09 de julho de 2026
Geral

Aos 100 anos, Seo Paiva ainda se preocupa com quem precisa de ajuda

Maíra Soares
| Tempo de leitura: 2 min

Quem vê o homenzinho frágil sentado em uma poltrona da Sociedade Beneficente Cristã nem imagina o quanto Sebastião Paiva, o “Seo Paiva”, tem para contar. Após 100 anos quase integralmente dedicados ao trabalho árduo em favor do próximo, ele não pretende descansar. Atualmente, o “Seo Paiva” passa seus dias aconselhando os mais abastados a ajudar os pobres.

“Agora, eu não posso mais fazer nada. Já passei de 100 anos e não tenho mais condições de trabalhar. Passo os meus dias em repouso, observando e aconselhando as pessoas que têm recursos a ajudar os mais pobres para que eles não passem fome.”

Para ele, as razões para fazer doações são simples. “Não adianta a pessoa fazer sacrifício, guardar muito dinheiro porque vai morrer e daqui não leva nada. E ninguém passa disso, ninguém fica para semente”, justifica.

Ao contrário de muitos que gostam de sair distribuindo conselhos por aí, “Seo Paiva” fala daquilo que viveu. Desde os 12 anos, ele arrecadava alimentos para os mais carentes. Com o passar do tempo, passou a prestar serviços aos necessitados no Lar dos Desamparados e no Centro Espírita Amor e Caridade, fundou a Sociedade Beneficente Cristã, a Casa da Criança, Casa do Leite, entre muitas outras obras, como o extinto Hospital Psiquiátrico.

“O que eu fiz é uma gota d’água diante da situação do mundo. Estou satisfeito. Fiz meu dever, minha obrigação”, afirma humildemente.

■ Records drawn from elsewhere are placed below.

(* ===== verification/ShimErrors.v ===== *)
(** Errors on their way from the native library to the caller.

    A Rust error is stored behind a handle ([store_err] of [ffi.rs]), collected
    through [iroh_error_take] by [takeError] of [internal/ffi/errors.go], and
    rebuilt as an [Error] whose kind [errors.Is] compares.  The kinds are numbers
    on the way, and each side has its own table of them. *)
From S2P Require Import Prelude GoErrors Prog Abi Contract Reference Pump Calls GoStrings.
From S2P Require Import Registry RustAddr Shim ShimInv ShimRefines ShimRuns.
Local Open Scope Z_scope.
Local Open Scope go_scope.

(** The sentinel a Go caller knows a Rust kind by: the one of the same name. *)
Definition known_as (k : ErrKind) : sentinel :=
  match k with
  | EInternal => ErrInternal | EInvalidInput => ErrInvalidInput | EKeyParsing => ErrKeyParsing
  | ETicketParsing => ErrTicketParsing | EBind => ErrBind | EConnect => ErrConnect
  | EConnection => ErrConnection | EStream => ErrStream | EDatagram => ErrDatagram
  | EAlpn => ErrALPN | ERelay => ErrRelay | EClosed => ErrClosed
  | ETimeout => ErrTimeout | ECancelled => ErrCancelled
  end.

(** What it reads: its kind's text, then the library's message if there is one. *)
Definition read_as (e : rerror) : gomsg :=
  let kind := MText (sentinel_text (known_as (e_kind e))) in
  if decide (e_msg e = []) then kind else MCat (MCat kind (MText ": ")) (MBytes (e_msg e)).

(** ** Lemmas *)

Lemma sentinel_of_kind k : sentinelFor (kind_num k) = known_as k.
Proof. by destruct k. Qed.

Lemma known_as_inj k1 k2 : known_as k1 = known_as k2 -> k1 = k2.
Proof. by destruct k1, k2. Qed.

Lemma taken_matches e s :
  errors_Is (Some (NewError (kind_num (e_kind e)) (MBytes (e_msg e)))) s = true <-> s = known_as (e_kind e).
Proof.
  change (bool_decide (sentinelFor (kind_num (e_kind e)) = s) = true <-> s = known_as (e_kind e)).
  rewrite bool_decide_eq_true, sentinel_of_kind. by split.
Qed.

Lemma taken_reads e : error_text (NewError (kind_num (e_kind e)) (MBytes (e_msg e))) = read_as e.
Proof.
  unfold NewError, read_as. cbn [error_text]. unfold Error_Error. rewrite sentinel_of_kind. cbn [msg_empty].
  by case_decide as D; [rewrite bool_decide_eq_true_2|rewrite bool_decide_eq_false_2].
Qed.

Section Errors.
Context {iroh : Iroh} {crates : IrohCrates}.
Context (answer : forall X, cE X -> shim -> says) (answer_task : Z -> shim -> says) (stops : Z -> shim -> bool).

Abbreviation run_go := (run (shim_handler answer answer_task stops)).

Lemma sound_nobody w : winv w -> sound w newcomer newcomer.
Proof. intros W. split; [done|]. split; [by constructor|]. split; [by constructor|]. by split_and!. Qed.

Lemma store_err_stores e w : winv w -> room 1 w -> exists w1,
  store_err e w = (Done (FFI_ERR, next_handle w), w1) /\ winv w1 /\
  slots w1 = <[next_handle w := SError e]> (slots w) /\ mem w1 = mem w.
Proof.
  intros W R. assert (does (store_err e) w (fun x w1 => x = (FFI_ERR, next_handle w) /\ winv w1 /\
    slots w1 = <[next_handle w := SError e]> (slots w) /\ mem w1 = mem w) (fun _ => False)) as Hd.
  { apply does_bind. apply (does_insert _ w newcomer newcomer); [done|by apply sound_nobody|done|].
    intros w1 n -> [W1 _] _ _ _ _ Hsl _ (_ & _ & _ & Hm). by split_and!. }
  unfold does in Hd. destruct (store_err e w) as [[x| |] w1]; [|done..]. destruct Hd as (-> & ?). by exists w1.
Qed.

(** The handle's slot is all [iroh_error_take] needs. *)
Lemma error_take_runs e h w ptr : winv w -> slots w !! h = Some (SError e) ->
  Z.of_nat (length (e_msg e)) < two63 -> ptr <> 0 -> exists w',
  iroh_error_take h ptr w =
    (Done (kind_num (e_kind e), if decide (e_msg e = []) then nil_buf else mkBuf ptr (e_msg e)), w') /\
  slots w' = delete h (slots w) /\
  mem w' = (if decide (e_msg e = []) then mem w else <[ptr := Z.of_nat (length (e_msg e))]> (mem w)).
Proof.
  intros W Hh Hlen Hptr.
  assert (Hget : get as_error h w = (Done (inl e), w))
    by (unfold get, lift; by rewrite (get_slot_live as_error h w (SError e) e)).
  assert (Hrem : forall w1, reg w1 = reg w -> exists w', remove h w1 = (Done true, w') /\
    slots w' = delete h (slots w) /\ mem w' = mem w1).
  { intros w1 Er. destruct (remove_slot_spec w h W) as (E1 & _ & _ & E2).
    exists (set_reg (remove_slot h (reg w)).2 w1). unfold remove.
    rewrite Er, t_slot_slots, Hh by apply W. destruct (remove_slot h (reg w)) as [was r]. cbn [fst snd] in *.
    rewrite E1, bool_decide_eq_true_2 by (rewrite Hh; by eexists). by split_and!. }
  unfold iroh_error_take, ffi_guard, mbind, M_bind. rewrite Hget. cbv iota beta. unfold out_bytes.
  case_decide as D; cbn [mret M_ret].
  - destruct (Hrem w eq_refl) as (w' & -> & Hsl & Hm). by exists w'.
  - rewrite (proj2 (Z.leb_gt _ _)) by done. unfold modify, lift, mbind, M_bind. cbn beta iota delta [mret M_ret].
    destruct (Hrem (set_mem (<[ptr := Z.of_nat (length (e_msg e))]> (mem w)) w) eq_refl) as (w' & -> & Hsl & Hm).
    by exists w'.
Qed.

Lemma freed ptr len a p w : ptr <> 0 -> len <> 0 ->
  shim_call (freeBytes ptr len) a p w = (Done tt, set_mem (delete ptr (mem w)) w).
Proof.
  intros H1 H2. cbn [shim_call]. unfold iroh_free_bytes, ffi_guard, free_bytes.
  by rewrite !(proj2 (Z.eqb_neq _ _)).
Qed.

(** [takeError] leaves the library as it was before the error was stored. *)
Lemma takeError_runs e h W : winv (rw_lib W) -> 0 < h -> slots (rw_lib W) !! h = Some (SError e) ->
  Z.of_nat (length (e_msg e)) < two63 -> exists W',
  run_go (takeError h) W = (Some (NewError (kind_num (e_kind e)) (MBytes (e_msg e))), W') /\
  slots (rw_lib W') = delete h (slots (rw_lib W)) /\ mem (rw_lib W') = mem (rw_lib W).
Proof.
  intros Hw Hpos Hh Hlen. set (ptr := next_id (dom (mem (rw_lib W)))).
  assert (Hptr : 0 < ptr) by apply next_id_pos.
  assert (Hfree : mem (rw_lib W) !! ptr = None) by apply next_id_fresh_map.
  destruct (error_take_runs e h (rw_lib W) ptr Hw Hh Hlen ltac:(lia)) as (w1 & E & Hsl & Hm).
  unfold takeError. rewrite (proj2 (Z.eqb_neq _ _)) by lia. rewrite run_bind. cbn [run call trigger shim_handler].
  unfold handler_c at 1. cbn [shim_call]. fold ptr. rewrite E. cbn [run]. unfold takeBytes.
  case_decide as D; cbn [buf_ptr buf_len buf_data nil_buf].
  - rewrite D. eexists. split; [reflexivity|]. by split.
  - rewrite (proj2 (Z.eqb_neq ptr 0)) by lia. unfold buf_len. cbn [buf_data].
    destruct (Z.eqb_spec (Z.of_nat (length (e_msg e))) 0) as [El|Hl].
    { destruct (e_msg e); [done|]. simpl in El. lia. }
    cbn [orb]. rewrite !run_bind. cbn [run call trigger shim_handler].
    unfold handler_c. cbn [rw_lib]. rewrite freed by lia. eexists. split; [reflexivity|].
    cbn. split; [done|]. rewrite Hm. by rewrite delete_insert_id.
Qed.

(** ** Properties *)

(** C38. An error of the native library reaches Go as what it is.  When a C
    function fails with an error of any of the library's kinds and any message
    that fits a buffer, the handle it returns leads [takeError] to an [Error]
    that [errors.Is] matches with the sentinel of the same name and with no other
    value the package compares with, so that a caller tells any two kinds apart;
    it reads as that sentinel's text and then the message; and the library is left
    with no trace of it: neither the handle nor the message's buffer.  A failure
    that comes without a handle, and a kind this version does not know, are
    internal errors. *)
Theorem errors_keep_their_kind (W : rworld) (e : rerror) :
  winv (rw_lib W) -> room 1 (rw_lib W) -> Z.of_nat (length (e_msg e)) < two63 ->
  (exists h w1 g W', store_err e (rw_lib W) = (Done (FFI_ERR, h), w1) /\ h <> 0 /\
     run_go (takeError h) (mkWorld w1 (rw_go W) (rw_objs W) (rw_count W)) = (Some g, W') /\
     (forall s, errors_Is (Some g) s = true <-> s = known_as (e_kind e)) /\
     (forall k, errors_Is (Some g) (known_as k) = true -> k = e_kind e) /\
     error_text g = read_as e /\
     slots (rw_lib W') = slots (rw_lib W) /\ mem (rw_lib W') = mem (rw_lib W)) /\
  (exists g, run_go (takeError 0) W = (Some g, W) /\ forall s, errors_Is (Some g) s = true <-> s = ErrInternal) /\
  (forall k m s, ~ (0 <= k <= 13) -> errors_Is (Some (NewError k m)) s = true <-> s = ErrInternal).
Proof.
  intros Hw R Hlen. split; [|split].
  - destruct (store_err_stores e (rw_lib W) Hw R) as (w1 & E & Hw1 & Hsl & Hm).
    pose proof (w_next _ Hw) as Hn. destruct (fresh_next _ Hw) as (Fs & _).
    destruct (takeError_runs e (next_handle (rw_lib W)) (mkWorld w1 (rw_go W) (rw_objs W) (rw_count W)))
      as (W' & Hrun & Hsl' & Hm'); [done|lia|cbn; by rewrite Hsl, lookup_insert_eq|done|].
    do 4 eexists. split; [exact E|]. split; [lia|]. split; [exact Hrun|]. split; [apply taken_matches|].
    split; [by intros k ?%taken_matches%known_as_inj|]. split; [apply taken_reads|]. cbn in Hsl', Hm'.
    split; [by rewrite Hsl', Hsl, delete_insert_id|by rewrite Hm', Hm].
  - eexists. split; [reflexivity|]. intros s. exact (taken_matches (internal []) s).
  - intros k m s Hk. change (bool_decide (sentinelFor k = s) = true <-> s = ErrInternal).
    rewrite sentinelFor_unknown, bool_decide_eq_true by done. by split.
Qed.
End Errors.

(** ** Witnesses *)

Example errors_keep_their_kind_witness :
  (exists h w1 g W', store_err (mkError ETimeout $"too slow") shim_start = (Done (FFI_ERR, h), w1) /\ h <> 0 /\
     small_run (takeError h) (mkWorld w1 newcomer ∅ 0) = (Some g, W') /\
     (forall s, errors_Is (Some g) s = true <-> s = ErrTimeout) /\
     (forall k, errors_Is (Some g) (known_as k) = true -> k = ETimeout) /\
     error_text g = MCat (MCat (MText "iroh: timed out") (MText ": ")) (MBytes $"too slow") /\
     slots (rw_lib W') = slots shim_start /\ mem (rw_lib W') = mem shim_start).
Proof.
  apply (errors_keep_their_kind small_answer small_task (fun _ _ => false) small_world (mkError ETimeout $"too slow"));
    [apply sound_start|reflexivity|reflexivity].
Defined.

Com a idade avançada, o filantropo, que segue o espiritismo, não teme a morte. “A morte é libertação. Este corpo está velho, vou ter um corpo novo até chegar à perfeição”, comenta sobre o princípio da reencarnação, segundo o qual o espírito tem diversas vidas sob diversas formas até atingir a perfeição.

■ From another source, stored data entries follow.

(* ===== verification/ShimAccount.v ===== *)
(** Whose everything in the native library is.

    [ShimInv.sound] says that what a goroutine owns is in the library;
    [accounted] is the converse: what is in the library somebody owns.  A
    handle belongs to a goroutine, or sits in the result of an operation whose
    owner has yet to collect it; a buffer belongs to whoever must free it; an
    operation outlives its handle only until its supervisor ends.  Every call
    and every task keeps it.

    One thing escapes: an error whose text has 2^63 bytes or more cannot be
    handed out, and [iroh_error_take] then leaves the handle where it is. *)
From S2P Require Import Prelude GoErrors Prog Abi Contract Reference Pump Calls GoStrings Keys Netip Addr Handle Deadline Streams Conn Endpoint.
From S2P Require Import Registry RustAddr Shim ShimInv ShimRefines ShimIds ShimRuns.
Local Open Scope Z_scope.
Local Open Scope go_scope.

Section Account.
Context {iroh : Iroh} {crates : IrohCrates}.

(** ** The account *)

Definition owns (s : owned) (h : Z) : Prop := is_Some (o_ops s !! h) \/ h ∈ o_errs s \/ h ∈ o_handles s.

Definition unreadable (v : slot) : Prop :=
  match v with SError e => two63 <= Z.of_nat (length (e_msg e)) | _ => False end.

(** Operation [id] has not been posted, or holds handles. *)
Definition busy (w : shim) (id : Z) : Prop :=
  ~ over w id \/ exists v, op_outcome w id = Some (inl v) /\ owned_handles v <> [].

(** Handle [h] was given out for options, and to nothing else since. *)
Definition was_opts (w : shim) (h : Z) : Prop :=
  h < next_handle w /\ forall v, slots w !! h = Some v -> exists o, v = SOpts o.

Record accounted (w : shim) (s t : owned) : Prop := {
  a_slots : forall h v, slots w !! h = Some v -> held w h \/ owns s h \/ owns t h \/ unreadable v;
  a_busy : forall id, busy w id -> slots w !! id = Some (SOp id);
  a_arcs : forall id, is_Some (arcs w !! id) -> slots w !! id = Some (SOp id) \/ is_Some (tasks w !! id);
  a_buf : forall p, is_Some (mem w !! p) -> is_Some (o_bufs s !! p) \/ is_Some (o_bufs t !! p);
  a_opts : forall h, h ∈ o_opts s \/ h ∈ o_opts t -> was_opts w h;
  a_real : forall p n, mem w !! p = Some n -> p <> 0 /\ n <> 0
}.

(** When no operation is owned, none is busy: every handle is accounted for by
    name, and an operation left over waits for its supervisor to go. *)
Lemma accounted_idle w s t : sound w s t -> accounted w s t -> o_ops s = ∅ -> o_ops t = ∅ ->
  (forall h v, slots w !! h = Some v -> owns s h \/ owns t h \/ unreadable v) /\
  (forall id, is_Some (arcs w !! id) -> tasks w !! id = Some TPosted).
Proof.
  intros (W & Rs & Rt & _) [As Ab Aa Am _ _] So To.
  assert (Hno : forall u id, rel w u -> o_ops u = ∅ -> slots w !! id = Some (SOp id) -> owns u id -> False).
  { intros u id Ru Hu Hs [H|[H|H]].
    - rewrite Hu, lookup_empty in H. by destruct H.
    - destruct (r_errs w u Ru id H) as [x ?]. congruence.
    - destruct (r_handles w u Ru id H) as [Ho _]. unfold is_object in Ho. by rewrite Hs in Ho. }
  assert (Hnop : forall id, slots w !! id <> Some (SOp id)).
  { intros id Hs. destruct (As id _ Hs) as [D|[D|[D|[]]]]; [|by eapply (Hno s)|by eapply (Hno t)].
    destruct (w_held w W id D) as [ty ?]. congruence. }
  assert (Hop : forall id, ~ busy w id) by (intros id Hb%Ab; by apply Hnop in Hb).
  split.
  - intros h v Hv. destruct (As h v Hv) as [(id & v' & Ho & Hin)|?]; [|done].
    exfalso. apply (Hop id). right. exists v'. split; [done|]. intros E. rewrite E in Hin. by apply not_elem_of_nil in Hin.
  - intros id Ha. destruct (Aa id Ha) as [Hs|[tk Ht]]; [by apply Hnop in Hs|].
    rewrite Ht. destruct tk; [| |done]; destruct (Hop id); left; unfold over; rewrite Ht; tauto.
Qed.

(** ** What a change adds *)

(** From [w] to [w'] the handles of [N] and the buffers of [B] are new to their
    owners, no operation is given up, and what leaves a result leaves the
    library or is in [N]. *)
Record gives (N B : Z -> Prop) (w w' : shim) : Prop := {
  g_slots : forall h v, slots w' !! h = Some v ->
    N h \/ exists v0, slots w !! h = Some v0 /\ (unreadable v0 -> unreadable v);
  g_ops : forall id, slots w !! id = Some (SOp id) -> slots w' !! id = Some (SOp id);
  g_busy : forall id, busy w' id -> busy w id \/ slots w' !! id = Some (SOp id);
  g_held : forall h, held w h -> held w' h \/ N h \/ slots w' !! h = None;
  g_arcs : forall id, is_Some (arcs w' !! id) -> is_Some (arcs w !! id) \/ slots w' !! id = Some (SOp id);
  g_tasks : forall id, is_Some (tasks w !! id) -> is_Some (tasks w' !! id);
  g_mem : forall p, is_Some (mem w' !! p) -> is_Some (mem w !! p) \/ B p;
  g_opts : forall h, was_opts w h -> was_opts w' h;
  g_real : forall p n, mem w' !! p = Some n -> mem w !! p = Some n \/ p <> 0 /\ n <> 0
}.

Abbreviation none := (fun _ : Z => False).

Lemma gives_refl w : gives none none w w.
Proof. constructor; eauto. Qed.

Lemma gives_trans N B N' B' w w1 w2 : gives N B w w1 -> gives N' B' w1 w2 ->
  gives (fun h => N h \/ N' h) (fun p => B p \/ B' p) w w2.
Proof.
  intros [S1 O1 U1 H1 A1 T1 M1 P1 R1] [S2 O2 U2 H2 A2 T2 M2 P2 R2]. constructor; eauto.
  - intros h v Hv. destruct (S2 h v Hv) as [?|(v1 & Hv1 & F)]; [tauto|].
    destruct (S1 h v1 Hv1) as [?|(v0 & Hv0 & F0)]; [tauto|]. right. exists v0. tauto.
  - intros id Hb. destruct (U2 id Hb) as [Hb1|?]; [|tauto]. destruct (U1 id Hb1) as [?|Hs]; [tauto|right; by apply O2].
  - intros h Hh. destruct (H1 h Hh) as [Hh1|[?|Hn]]; [|tauto|].
    + destruct (H2 h Hh1) as [?|[?|?]]; tauto.
    + destruct (slots w2 !! h) as [v|] eqn:E; [|tauto]. destruct (S2 h v E) as [?|(v1 & ? & _)]; [tauto|congruence].
  - intros id Ha. destruct (A2 id Ha) as [Ha1|?]; [|tauto]. destruct (A1 id Ha1) as [?|Hs]; [tauto|right; by apply O2].
  - intros p Hp. destruct (M2 p Hp) as [Hp1|?]; [|tauto]. destruct (M1 p Hp1); tauto.
  - intros p n Hp. destruct (R2 p n Hp) as [Hp1|?]; auto.
Qed.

Embora a vida esteja calma agora, “Seo Paiva” faz questão de contar que não foi sempre assim. “Muita gente liga e pergunta como eram as coisas quando eu era jovem. A vida era difícil. Eu trabalhava de sol a sol. Não tinham leis trabalhistas até que, na Revolução de 30, Getúlio (Vargas) criou o Ministério do Trabalho e os operários passaram a trabalhar oito horas diárias, ter folgas semanais e férias anuais”.

Pelos comentários sobre o passado, nota-se que a memória está intacta e que a vontade de contar histórias permanece viva. É assim, conversando, aconselhando e relembrando que “Seo Paiva” segue rumo aos 101 anos.